Employment solicitor Jasmine Patel discusses a couple of recent cases which show that work and play do not always mix well
The Christmas work party; a time to let your hair down, dance stupidly and drink too much. What happens at a work party; stays at the work party, right? Well, not quite and the recent cases of MBNA v Jones and Westlake v London Zoo serve as a helpful and timely reminder of this.
Mr Jones, a Collections Officer, working for the bank, MBNA, took things slightly too far on the day of the bank’s 20th anniversary party in November 2013. After licking and later punching another colleague at the party, he was held by the Employment Appeal Tribunal to have been fairly dismissed for gross misconduct. The Employment Tribunal had originally upheld his claim that he had been unfairly dismissed on the basis that his colleague, who had also not been well-behaved, was only given a final written warning. However the EAT determined that despite the difference in treatment of both employees this did not stop Mr Jones from being fairly dismissed. as their behaviour was not sufficiently similar .
Interestingly, a difference in treatment was a key reason for an employment tribunal finding that Caroline Westlake, a London Zoo keeper, had been unfairly dismissed. Likely you might have enjoyed reading in the press this rather colourful case involving a love triangle between zookeepers at London Zoo (I’ve tried to find an official court report on this case but so far without success!). The press reported that at their Christmas work party, Ms Westlake glassed her colleague (and love rival) Ms Kate Sanders after the pair had fought over another zookeeper. Ms Westlake was dismissed whilst Ms Sanders was given a final written warning. However the Tribunal considered the evidence upon which London Zoo based its decisions was not sufficent to determine who had in fact been responsible for the fight. This being the case the zoo could have dismissed both employees, or given them both final warnings. By dismissing Ms Westlake and not Ms Sanders it had not therefore acted fairly. Ms Westlake’s success at being found to have been unfairly dismissed was however something of a pyrrhic victory – it was reported that she received no compensation as the Tribunal considered that, had the zoo conducted a fair process both employees would have been dismissed for their behaviour in any event.
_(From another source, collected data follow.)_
(* ===== verification/Dom.v ===== *)
(** * Dom: the document tree

    The part of the DOM that src/lib/pdf-generator.ts and
    src/app/actions/notion.ts work on: a node is a text or an element with
    a tag name, attributes, the declarations assigned through
    [element.style], and child nodes.  The operations are those the
    sources call: querySelectorAll with a list of tag names, the assignment
    of a style declaration to the elements found and their removal (on the
    temporary container of generatePDF); querySelector with a tag, class or
    attribute selector and an optional ancestor, getAttribute and
    textContent (on the parsed page).  Tag and attribute names are in lower
    case, as the HTML parser leaves them.  The HTML parser that builds the
    tree from a markup text is outside the model. *)

From stdpp Require Import prelude list strings.
From S2P Require Import Prelude JsString.

Section nested_ind.
#[local] Unset Elimination Schemes.

Inductive node :=
  | Text (data : str)
  | Element (tagName : string) (attributes : list (string * str))
      (style : list (string * str)) (childNodes : list node).

Variable P : node → Prop.
Hypothesis case_Text : ∀ data, P (Text data).
Hypothesis case_Element : ∀ tagName attributes style childNodes,
  Forall P childNodes → P (Element tagName attributes style childNodes).

Fixpoint node_ind (n : node) : P n :=
  match n with
  | Text data => case_Text data
  | Element t a s c =>
      case_Element t a s c
        ((fix fold (xs : list node) : Forall P xs :=
            match xs with
            | [] => List.Forall_nil _
            | x :: xs => List.Forall_cons _ x xs (node_ind x) (fold xs)
            end) c)
  end.
End nested_ind.

(** The elements of a tree, in document order. *)
Fixpoint elements (n : node) : list node :=
  match n with
  | Text _ => []
  | Element _ _ _ c => n :: concat (elements <$> c)
  end.

Definition tag_of (n : node) : option string :=
  match n with
  | Text _ => None
  | Element t _ _ _ => Some t
  end.

Definition style_of (n : node) : list (string * str) :=
  match n with
  | Text _ => []
  | Element _ _ s _ => s
  end.

(** Does the node match a selector that is a list of tag names? *)
Definition matches_tags (tags : list string) (n : node) : bool :=
  match n with
  | Text _ => false
  | Element t _ _ _ => bool_decide (t ∈ tags)
  end.

(** [container.querySelectorAll(tags)]: the descendants of the container
    that match, in document order. *)
Definition querySelectorAll (tags : list string) (children : list node) : list node :=
  filter (λ n, matches_tags tags n = true) (concat (elements <$> children)).

(** [found.forEach(e => e.style[k] = v)] for the elements a selector
    finds. *)
Fixpoint set_style (tags : list string) (k : string) (v : str) (n : node) : node :=
  match n with
  | Text d => Text d
  | Element t a s c =>
      Element t a (if bool_decide (t ∈ tags) then s ++ [(k, v)] else s)
        (set_style tags k v <$> c)
  end.

(** [found.forEach(e => e.remove())] for the elements a selector finds: a
    node becomes the list of nodes that replace it. *)
Fixpoint remove (tags : list string) (n : node) : list node :=
  match n with
  | Text d => [Text d]
  | Element t a s c =>
      if bool_decide (t ∈ tags) then []
      else [Element t a s (concat (remove tags <$> c))]
  end.

Definition remove_all (tags : list string) (children : list node) : list node :=
  concat (remove tags <$> children).

(** The tag names of the elements of a forest, in document order. *)
Definition tag_names (children : list node) : list string :=
  omap tag_of (concat (elements <$> children)).

(** * Queries on the parsed page *)

(** [n.getAttribute(k)] *)
Definition getAttribute (k : string) (n : node) : option str :=
  match n with
  | Text _ => None
  | Element _ a _ _ => snd <$> List.find (λ kv, bool_decide (kv.1 = k)) a
  end.

Definition children (n : node) : list node :=
  match n with
  | Text _ => []
  | Element _ _ _ c => c
  end.

(** [n.textContent]: the texts below the node, in document order. *)
Fixpoint textContent (n : node) : str :=
  match n with
  | Text d => d
  | Element _ _ _ c => concat (textContent <$> c)
  end.

(** ASCII white space, which separates the tokens of a class attribute. *)
Definition is_ascii_space (c : char) : bool :=
  bool_decide (c ∈ [9; 10; 12; 13; 32]%N).

(** The tokens of an attribute value; [cur] is the token being read, in
    reverse. *)
Fixpoint tokens_from (cur : str) (s : str) : list str :=
  match s with
  | [] => match cur with [] => [] | _ => [reverse cur] end
  | c :: s' =>
      if is_ascii_space c
      then match cur with
           | [] => tokens_from [] s'
           | _ => reverse cur :: tokens_from [] s'
           end
      else tokens_from (c :: cur) s'
  end.

Definition tokens (s : str) : list str := tokens_from [] s.

(** A selector without combinators: [tag], [.class] or [[k=v]]. *)
Inductive simple :=
  | ByTag (t : string)
  | ByClass (c : str)
  | ByAttr (k : string) (v : str).

(** A simple selector, or one below an ancestor: [anc sub]. *)
Record selector := Selector {
  sel_ancestor : option simple;
  sel_subject : simple;
}.

Definition matches_simple (s : simple) (n : node) : bool :=
  match s with
  | ByTag t => bool_decide (tag_of n = Some t)
  | ByClass c => bool_decide (c ∈ tokens (default [] (getAttribute "class" n)))
  | ByAttr k v => bool_decide (getAttribute k n = Some v)
  end.

(** The elements of a tree in document order, each with its ancestors,
    the nearest first. *)
Fixpoint walk (path : list node) (n : node) : list (list node * node) :=
  match n with
  | Text _ => []
  | Element _ _ _ c => (path, n) :: concat (walk (n :: path) <$> c)
  end.

Definition matches_selector (sel : selector) (pn : list node * node) : bool :=
  matches_simple (sel_subject sel) pn.2 &&
  match sel_ancestor sel with
  | Some a => existsb (matches_simple a) pn.1
  | None => true
  end.

(** [root.querySelector(sel)]: the first match in document order among
    the descendants of the root, whose children are [roots]. *)
Definition querySelector (sel : selector) (roots : list node) : option node :=
  snd <$> head (filter (λ pn, matches_selector sel pn = true) (concat (walk [] <$> roots))).

(** * Lemmas *)

Lemma querySelectorAll_nil tags : querySelectorAll tags [] = [].
Proof. done. Qed.

Lemma querySelectorAll_cons tags n l :
  querySelectorAll tags (n :: l)
  = filter (λ x, matches_tags tags x = true) (elements n) ++ querySelectorAll tags l.
Proof. unfold querySelectorAll. csimpl. by rewrite filter_app. Qed.

Lemma querySelectorAll_app tags l k :
  querySelectorAll tags (l ++ k) = querySelectorAll tags l ++ querySelectorAll tags k.
Proof.
  unfold querySelectorAll. by rewrite fmap_app, concat_app, filter_app.
Qed.

Lemma elements_Element t a s c :
  elements (Element t a s c) = Element t a s c :: concat (elements <$> c).
Proof. done. Qed.

(** What a selector finds is an element with one of its tag names. *)
Lemma querySelectorAll_tag tags l n :
  n ∈ querySelectorAll tags l → ∃ t, tag_of n = Some t ∧ t ∈ tags.
Proof.
  unfold querySelectorAll. intros [H _]%list_elem_of_filter.
  destruct n as [|t a s c]; [done|]. exists t. split; [done|].
  by apply bool_decide_eq_true in H.
Qed.

Lemma querySelectorAll_concat tags (ls : list (list node)) :
  querySelectorAll tags (concat ls) = concat (querySelectorAll tags <$> ls).
Proof.
  induction ls as [|l ls IH]; [done|]. csimpl. by rewrite querySelectorAll_app, IH.
Qed.

(** A property of the trees of a forest, mapped over the forest. *)
Lemma Forall_fmap_ext_concat {A B} (f g : A → list B) (c : list A) :
  Forall (λ x, f x = g x) c → concat (f <$> c) = concat (g <$> c).
Proof. induction 1 as [|x c Hx _ IH]; [done|]. csimpl. by rewrite Hx, IH. Qed.

Lemma concat_fmap_nil {A B} (c : list A) : concat ((λ _, @nil B) <$> c) = [].
Proof. by induction c. Qed.

Lemma concat_fmap_singleton {A} (c : list A) : concat ((λ x, [x]) <$> c) = c.
Proof. induction c as [|x c IH]; [done|]. csimpl. by rewrite IH. Qed.

(** After the removal the selector finds nothing. *)
Lemma remove_query tags n : querySelectorAll tags (remove tags n) = [].
Proof.
  induction n as [d|t a s c IH] using node_ind; [done|]. csimpl.
  case_bool_decide as Ht; [done|].
  rewrite querySelectorAll_cons, querySelectorAll_nil, app_nil_r, elements_Element.
  rewrite filter_cons_False by (simpl; by rewrite bool_decide_eq_false_2).
  change (querySelectorAll tags (concat (remove tags <$> c)) = []).
  rewrite querySelectorAll_concat, <-list_fmap_compose.
  by rewrite (Forall_fmap_ext_concat (querySelectorAll tags ∘ remove tags) (λ _, []) c IH),
    concat_fmap_nil.
Qed.

Lemma remove_all_query tags l : querySelectorAll tags (remove_all tags l) = [].
Proof.
  unfold remove_all. rewrite querySelectorAll_concat, <-list_fmap_compose.
  rewrite (Forall_fmap_ext_concat (querySelectorAll tags ∘ remove tags) (λ _, [])),
    ?concat_fmap_nil; [done|].
  apply Forall_forall. intros n _. apply remove_query.
Qed.

(** The removal with no tag name is the identity. *)
Lemma remove_nil n : remove [] n = [n].
Proof.
  induction n as [d|t a s c IH] using node_ind; [done|]. csimpl.
  do 2 f_equal.
  by rewrite (Forall_fmap_ext_concat _ (λ x, [x]) c IH), concat_fmap_singleton.
Qed.

(** Assigning a style changes neither the shape of the tree nor the tag
    names, so selectors find the elements at the same places. *)
Lemma set_style_tag_names tags k v n :
  omap tag_of (elements (set_style tags k v n)) = omap tag_of (elements n).
Proof.
  induction n as [d|t a s c IH] using node_ind; [done|]. csimpl. f_equal.
  rewrite <-list_fmap_compose. induction IH as [|x c Hx _ IHc]; [done|].
  csimpl. by rewrite !omap_app, Hx, IHc.
Qed.

Lemma set_style_tag_names_all tags k v l :
  tag_names (set_style tags k v <$> l) = tag_names l.
Proof.
  unfold tag_names. induction l as [|n l IH]; [done|].
  csimpl. by rewrite !omap_app, set_style_tag_names, IH.
Qed.

(** The elements a selector finds carry the declaration afterwards. *)
Lemma set_style_marks tags k v n x :
  x ∈ elements (set_style tags k v n) → matches_tags tags x = true →
  (k, v) ∈ style_of x.
Proof.
  revert x. induction n as [d|t a s c IH] using node_ind; intros x; [by intros ?%elem_of_nil|].
  simpl. intros [->|Hx]%elem_of_cons Hm.
  - simpl in *. rewrite Hm. set_solver.
  - rewrite <-list_fmap_compose in Hx. apply elem_of_concat_fmap in Hx as (y & Hy & Hx).
    rewrite Forall_forall in IH. by apply (IH y Hy).
Qed.

Lemma set_style_marks_all tags k v l x :
  x ∈ concat (elements <$> (set_style tags k v <$> l)) → matches_tags tags x = true →
  (k, v) ∈ style_of x.
Proof.
  rewrite <-list_fmap_compose. intros (y & Hy & Hx)%elem_of_concat_fmap.
  by apply (set_style_marks _ _ _ y).
Qed.

(** An element that is left after a removal was there before, with its tag
    name and its style. *)
Lemma remove_elements tags n x :
  x ∈ concat (elements <$> remove tags n) →
  ∃ y, y ∈ elements n ∧ tag_of x = tag_of y ∧ style_of x = style_of y.
Proof.
  revert x. induction n as [d|t a s c IH] using node_ind; intros x; [by intros ?%elem_of_nil|].
  simpl. case_bool_decide; [by intros ?%elem_of_nil|]. simpl. rewrite app_nil_r.
  intros [->|Hx]%elem_of_cons; [eexists; split; [by left|done]|].
  apply elem_of_concat_fmap in Hx as (z & (n & Hn & Hz)%elem_of_concat_fmap & Hx).
  rewrite Forall_forall in IH. destruct (IH n Hn x) as (y & Hy & ?).
  { apply elem_of_concat_fmap. eauto. }
  exists y. split; [|done]. right. apply elem_of_concat_fmap. eauto.
Qed.

Lemma remove_all_elements tags l x :
  x ∈ concat (elements <$> remove_all tags l) →
  ∃ y, y ∈ concat (elements <$> l) ∧ tag_of x = tag_of y ∧ style_of x = style_of y.
Proof.
  unfold remove_all.
  intros (z & (n & Hn & Hz)%elem_of_concat_fmap & Hx)%elem_of_concat_fmap.
  destruct (remove_elements tags n x) as (y & Hy & ?).
  { apply elem_of_concat_fmap. eauto. }
  exists y. split; [|done]. apply elem_of_concat_fmap. eauto.
Qed.

Lemma matches_tags_tag tags x y : tag_of x = tag_of y → matches_tags tags x = matches_tags tags y.
Proof. destruct x, y; simpl; try done. by intros [= ->]. Qed.

(** ** The parsed page *)

Lemma walk_elements path n : (walk path n).*2 = elements n.
Proof.
  revert path. induction n as [d|t a s c IH] using node_ind; intros path; [done|].
  csimpl. f_equal. generalize (Element t a s c :: path) as p. intros p.
  induction IH as [|x c Hx _ IHc]; [done|]. csimpl. by rewrite fmap_app, Hx, IHc.
Qed.

(** What querySelector finds is an element of the tree that matches the
    subject of the selector. *)
Lemma querySelector_Some sel roots n :
  querySelector sel roots = Some n →
  n ∈ concat (elements <$> roots) ∧ matches_simple (sel_subject sel) n = true.
Proof.
  unfold querySelector. intros ((path & x) & Hh & ->)%fmap_Some_inv. simpl.
  apply head_Some_elem_of, list_elem_of_filter in Hh as [Hm Hx].
  apply andb_true_iff in Hm as [Hm _]. split; [|done].
  apply elem_of_concat_fmap in Hx as (r & Hr & Hx). apply elem_of_concat_fmap.
  exists r. split; [done|]. rewrite <-(walk_elements []). apply list_elem_of_fmap. by exists (path, x).
Qed.

(** It finds nothing exactly when no element matches. *)
Lemma querySelector_None sel roots :
  querySelector sel roots = None ↔
  ∀ pn, pn ∈ concat (walk [] <$> roots) → matches_selector sel pn = false.
Proof.
  unfold querySelector. rewrite fmap_None, head_None. split.
  - intros H pn Hpn. destruct (matches_selector sel pn) eqn:E; [|done].
    assert (pn ∈ filter (λ pn, matches_selector sel pn = true) (concat (walk [] <$> roots)))
      as Hin by by apply list_elem_of_filter.
    rewrite H in Hin. by apply elem_of_nil in Hin.
  - intros H. destruct (filter _ _) as [|pn l] eqn:E; [done|]. exfalso.
    assert (pn ∈ pn :: l) as Hin by left. rewrite <-E in Hin.
    apply list_elem_of_filter in Hin as [Hm Hpn]. by rewrite (H pn Hpn) in Hm.
Qed.

Lemma tokens_from_app_word cur x s :
  Forall (λ c, is_ascii_space c = false) x →
  tokens_from cur (x ++ s) = tokens_from (reverse x ++ cur) s.
Proof.
  revert cur. induction x as [|c x IH]; intros cur Hx; [done|].
  apply Forall_cons in Hx as [Hc Hx]. simpl. rewrite Hc, IH by done.
  by rewrite reverse_cons, <-app_assoc.
Qed.

(** A class attribute that is one word has that word as its only token. *)
Lemma tokens_word x :
  x ≠ [] → Forall (λ c, is_ascii_space c = false) x → tokens x = [x].
Proof.
  intros Hne Hx. unfold tokens. rewrite <-(app_nil_r x) at 1.
  rewrite tokens_from_app_word by done. simpl. rewrite app_nil_r.
  destruct (reverse x) eqn:E; [|by rewrite <-E, reverse_involutive].
  apply (f_equal reverse) in E. rewrite reverse_involutive in E. done.
Qed.
(** [Math.ceil(contentHeight / pageHeightPx)] as the bound of the loop. *)
Definition totalPages (settings : ExportSettings) (cv : canvas) : nat :=
  if Qlt_le_dec 0 (pageHeightPx settings cv)
  then Z.to_nat (Qceiling (contentHeight cv / pageHeightPx settings cv))
  else 0%nat.

Definition srcY (settings : ExportSettings) (cv : canvas) (i : nat) : Q :=
  inject_Z (Z.of_nat i) * pageHeightPx settings cv.

Definition srcHeight (settings : ExportSettings) (cv : canvas) (i : nat) : Q :=
  Qmin (pageHeightPx settings cv) (contentHeight cv - srcY settings cv i).

(** * The world *)

Record World := mkWorld {
  show : Q → str;                          (* a number in a template literal *)
  parse : str → list node;                 (* the setter of innerHTML *)
  html2canvas : list node → option canvas; (* None: the promise rejects *)
  getContext : nat → bool;                 (* is the context of page [i] non-null *)
  toDataURL : nat → Q → Q → option str;    (* the data of the strip of page [i];
                                              None: the canvas refuses to export *)
  accepts : str → bool;                    (* does addImage take the data *)
  formats : str → bool;                    (* does jsPDF know the page format *)
}.

(** The state: the temporary containers attached to the document body and
    the trees html2canvas has been given. *)
Record GenState := mkGen {
  attached : nat;
  rendered : list (list node);
}.

Section Generate.
Context (w : World).

(** * The markup of the container *)

(** A line break of a template literal and the indentation behind it. *)
Definition nl (indent : nat) : str := 10%N :: replicate indent 32%N.

Definition background (pageData : NotionPageData) (settings : ExportSettings) : str :=
  if includeBackground settings && truthy (backgroundColor pageData)
  then default [] (backgroundColor pageData) else lit "white".

Definition container_open (pageData : NotionPageData) (settings : ExportSettings) : str :=
  nl 6 ++ qlit "<div style='"
  ++ nl 8 ++ lit "width: " ++ show w (innerWidth settings) ++ lit "mm;"
  ++ nl 8 ++ lit "padding: " ++ show w (margins settings) ++ lit "mm;"
  ++ nl 8 ++ lit "font-size: " ++ show w (fontScale settings) ++ lit "rem;"
  ++ nl 8 ++ lit "background-color: " ++ background pageData settings ++ lit ";"
  ++ nl 6 ++ qlit "'>" ++ nl 4.

Definition cover_block (pageData : NotionPageData) (settings : ExportSettings) : str :=
  if includeCover settings && truthy (coverImage pageData) then
    let m := show w (margins settings) in
    nl 8 ++ qlit "<div style='margin: -" ++ m ++ lit "mm -" ++ m ++ lit "mm 20px -" ++ m
    ++ qlit "mm; height: 100px; overflow: hidden;'>"
    ++ nl 10 ++ qlit "<img src='" ++ default [] (coverImage pageData)
    ++ qlit "' style='width: 100%; height: 100%; object-fit: cover;' />"
    ++ nl 8 ++ lit "</div>" ++ nl 6
  else [].

Definition icon_block (pageData : NotionPageData) (settings : ExportSettings) : str :=
  match icon pageData with
  | Some i =>
      if includeIcon settings then
        match icon_type i with
        | Emoji =>
            qlit "<span style='font-size: 2rem; margin-right: 10px;'>"
            ++ icon_content i ++ lit "</span>"
        | Image =>
            qlit "<span style='font-size: 2rem; margin-right: 10px;'><img src='"
            ++ icon_content i
            ++ qlit "' style='height: 2rem; width: 2rem; object-fit: contain;' /></span>"
        end
      else []
  | None => []
  end.

Definition containerHTML (pageData : NotionPageData) (settings : ExportSettings) : str :=
  container_open pageData settings
  ++ cover_block pageData settings
  ++ qlit "<div style='display: flex; align-items: center; margin-bottom: 20px;'>"
  ++ icon_block pageData settings
  ++ qlit "<h1 style='font-size: 2rem; font-weight: bold;'>" ++ title pageData
  ++ lit "</h1></div>"
  ++ qlit "<div class='notion-content'>" ++ content pageData ++ lit "</div></div>".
What Mr Jones and Ms Westlake had failed or perhaps forgotten to remember was, regardless of where and when an office party takes place, it is generally considered to be an extension of the working environment. While the judges reached different conclusions in the two cases and each case will turn on its own facts, caution is probably the safest policy. Work parties are unfortunately not a place where an employee’s behaviour can go unnoticed and serious consequences can arise if an employee does not check his/her behaviour. Unfortunately, the circumstances of a party; where the alcohol is flowing and normal work interactions appear to have gone out of the window, can lull employees into a false sense of security. Surely this can’t be “work” when your boss is screaming the words to Mariah Carey’s “All I want for Christmas” at full blast and the secretary has fallen asleep under the table, can it? Sadly the answer is yes, it is as Mr Jones and Ms Westlake realised a little too late.